The additional budget, allotted by the government following a state commission of inquiry report, complied by former Supreme Court Justice Dalia Dorner, were slated to be distributed through the Foundation for the Benefit of Holocaust Victims in Israel, but the financial crisis enveloping Israel now threatens it.
Social Affairs Minister Isaac Herzog, now in his second term in office, tried to ease these concerns Monday, saying that the welfare of Holocaust survivors was his office's top priority and the "we will keep doing everything we can to see that Holocaust survivors' needs are met."
Nevertheless, the concerns are not without merit, as Ynet learned that the number of applicants seeking the foundation's services – namely, assistance in obtaining medical treatments and drugs and nursing services – has soared over the past year, noting a 46% rise.
According to the foundation, the financial crisis has left many families unable to shoulder the financial burden of caring for elderly Holocaust survivors on their own, making the promised government funds more essential than ever.
"All we are asking is that the budget meant to ensure these people are helped will not be compromised," said Guy Affari, deputy-director of the foundation. "This sector's (government) budget must not be affected by the recession."
Knesset lobby needed
Nahum Itskovitch, director-general of the Ministry of Social Affairs, told Ynet that the number of calls to the recently formed ministry's information center on Holocaust survivors' rights has numbered in thousands so far. "I hope we can reach every survivor," he said.

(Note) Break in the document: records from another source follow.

(** Every match of [errorPat] starts at the first "<error", takes its code
    from a quoted code attribute after it and its message from the end of
    that tag to the last closing error tag. *)
Lemma errorPat_inv (text : string) m :
  search errorPat text = Some m →
  ∃ pre a code b msg post q1 q2,
    text = pre +:+ "<error" +:+ a +:+ "code=" +:+
           String q1 (code +:+ String q2 (b +:+ ">" +:+ msg +:+
                                          "</error>" +:+ post)) ∧
    contains "<error" pre = false ∧
    is_quote q1 = true ∧ is_quote q2 = true ∧
    mem squote code = false ∧ mem dquote code = false ∧ mem ">" b = false ∧
    contains "</error>" post = false ∧ m = [code; msg].
Proof.
  intros (pre & rest & -> & Hm & Hearlier)%search_inv.
  unfold match_here, errorPat in Hm. cbn [run] in Hm.
  destruct (lit "<error" rest) as [r1|] eqn:L1; [|done].
  apply lit_inv in L1 as ->.
  apply star_inv in Hm as (a & v & -> & _ & Hm & _).
  destruct (lit "code=" v) as [r2|] eqn:L2; [|done].
  apply lit_inv in L2 as ->.
  destruct r2 as [|q1 r2]; [done|].
  destruct (cls_test (OneOf [squote; dquote]) q1) eqn:Hq1; [|done].
  apply star_inv in Hm as (code & v & -> & Hcode & Hm & _).
  destruct v as [|q2 v]; [done|].
  destruct (cls_test (OneOf [squote; dquote]) q2) eqn:Hq2; [|done].
  apply star_inv in Hm as (b & v' & -> & Hb & Hm & _).
  destruct (lit ">" v') as [r3|] eqn:L3; [|done].
  apply lit_inv in L3 as ->.
  apply star_inv in Hm as (msg & v'' & -> & _ & Hm & Hlater).
  destruct (lit "</error>" v'') as [post|] eqn:L4; [|done].
  apply lit_inv in L4 as ->.
  rewrite !take_app in Hm. injection Hm as <-.
  apply all_in_none_of2_inv in Hcode as [Hc1 Hc2].
  apply all_in_none_of1_inv in Hb.
  assert (contains "</error>" post = false) as Hpost.
  { destruct (contains "</error>" post) eqn:C; [|done].
    apply contains_elim in C as (a' & b' & ->).
    specialize (Hlater ("</error>" +:+ a') ("</error>" +:+ b')).
    rewrite lit_app, str_app_assoc in Hlater.
    by specialize (Hlater eq_refl ltac:(done) (all_in_any _)). }
  assert (contains "<error" pre = false) as Hpre.
  { destruct (contains "<error" pre) eqn:C; [|done].
    apply contains_elim in C as (a' & b' & ->).
    specialize (Hearlier a' ("<error" +:+ b') eq_refl).
    rewrite !str_app_assoc in Hearlier.
    destruct (errorPat_here (b' +:+ "<error" +:+ a) code b msg post q1 q2)
      as [m' Hm']; try done.
    rewrite !str_app_assoc in Hm'. rewrite Hm' in Hearlier.
    by specialize (Hearlier ltac:(done)). }
  exists pre, a, code, b, msg, post, q1, q2. by repeat split.
Qed.

End PatternFacts.

(** ** One identifier *)

Section DocFacts.
Import Text Regex Classifier OS Harvest Spec.
Variable env : Env.

Lemma deliver_text_error_nonempty text e :
  deliver_text text = Fail e → String.eqb e "" = false.
Proof.
  unfold deliver_text. intros H.
  repeat match type of H with
         | (if ?c then _ else _) = _ => destruct c
         | match ?c with Some _ => _ | None => _ end = _ => destruct c
         end; try discriminate; injection H as <-; try reflexivity.
  by destruct (group 1 l).
Qed.

Lemma harvest_doc_eq (repoTask : RepoTask) (setDest docId : string) (w : World) :
  let docDest := docDest_of setDest docId in
  let docUrl :=
    docUrl_of (get (task_url repoTask) "") docId (get (task_meta repoTask) "") in
  let after fs := mkWorld fs (calls w ++ [(docDest, docUrl)]) (S (tick w)) in
  harvest_doc env repoTask setDest docId w =
  match files w !! docDest with
  | Some Dir => (Raised IsADirectoryError, after (files w))
  | _ =>
      match response env w docDest docUrl with
      | Some text =>
          match deliver_text text with
          | Rewrite payload => (Ok false, after (<[docDest := File payload]> (files w)))
          | Fail _ => (Ok true, after (delete docDest (files w)))
          end
      | None => (Ok true, after (delete docDest (files w)))
      end
  end.
Proof.
  intros docDest docUrl after.
  unfold harvest_doc, response.
  fold docDest. fold docUrl.
  unfold bind, try_except, run_curl, deliver, bind, open_read, open_write,
    path_exists, unlink, ret.
  destruct (curl env (tick w) docDest docUrl) as [text| |] eqn:Hcurl;
    destruct (files w !! docDest) as [[old|]|] eqn:Hold;
    repeat progress (cbn; rewrite ?lookup_insert_eq, ?Hold); try reflexivity.
  all: try match goal with
           | |- context [deliver_text ?t] =>
               destruct (deliver_text t) as [payload|e] eqn:Hd;
               repeat progress (cbn; rewrite ?lookup_insert_eq, ?Hold,
                                  ?(deliver_text_error_nonempty _ _ Hd))
           end.
  all: unfold after;
    rewrite ?insert_insert_eq, ?delete_insert_eq, ?(delete_id _ _ Hold);
    try reflexivity.
Qed.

Itskovitch also authored a brief suggesting the State stop differentiating between "first circle" Holocaust survivors – those who were in Nazi death camps, and "second circle" survivors – who survived the concentration and labor camps and are officially defined as "Holocaust refugees."
"I recommended the government treat all these people in the same manner. These are elderly people who need government assistance. We can't, however, expect all of our recommendations to be accepted. The new government has to allow survivors to realize their rights. It is our moral duty to help them and I hope no one infringes on that," he said.
Another matter the new government will soon have to rule on in the official status of the Consortium of Holocaust Survivors' Organizations in Israel.
The previous government saw Pensioners Party Chairman Rafi Eitan present the Knesset with a bill calling to recognize the consortium, which acts as an umbrella organization for various survivors' rights and welfare groups, as the legal representative of the cause, thus ensuring the continuousness of its activities. The motion was about to be reviewed by the Knesset Committee on Legislation when general elections were called and the Knesset was dissolved.
The Foundation for the Benefit of Holocaust Victims in Israel also expressed its concern that since none of the Knesset members who used to lobby for the survivors' welfare have been reelected, the lobby – whose main task was to ensure government decisions on the matter were implemented – has in fact ceased to exists.
Moreover, said the foundation, none of the newly elected MKs have approached them on the matter on their own accord. The foundation is currently trying to recruit MKs to the cause in hopes of resurrecting the lobby.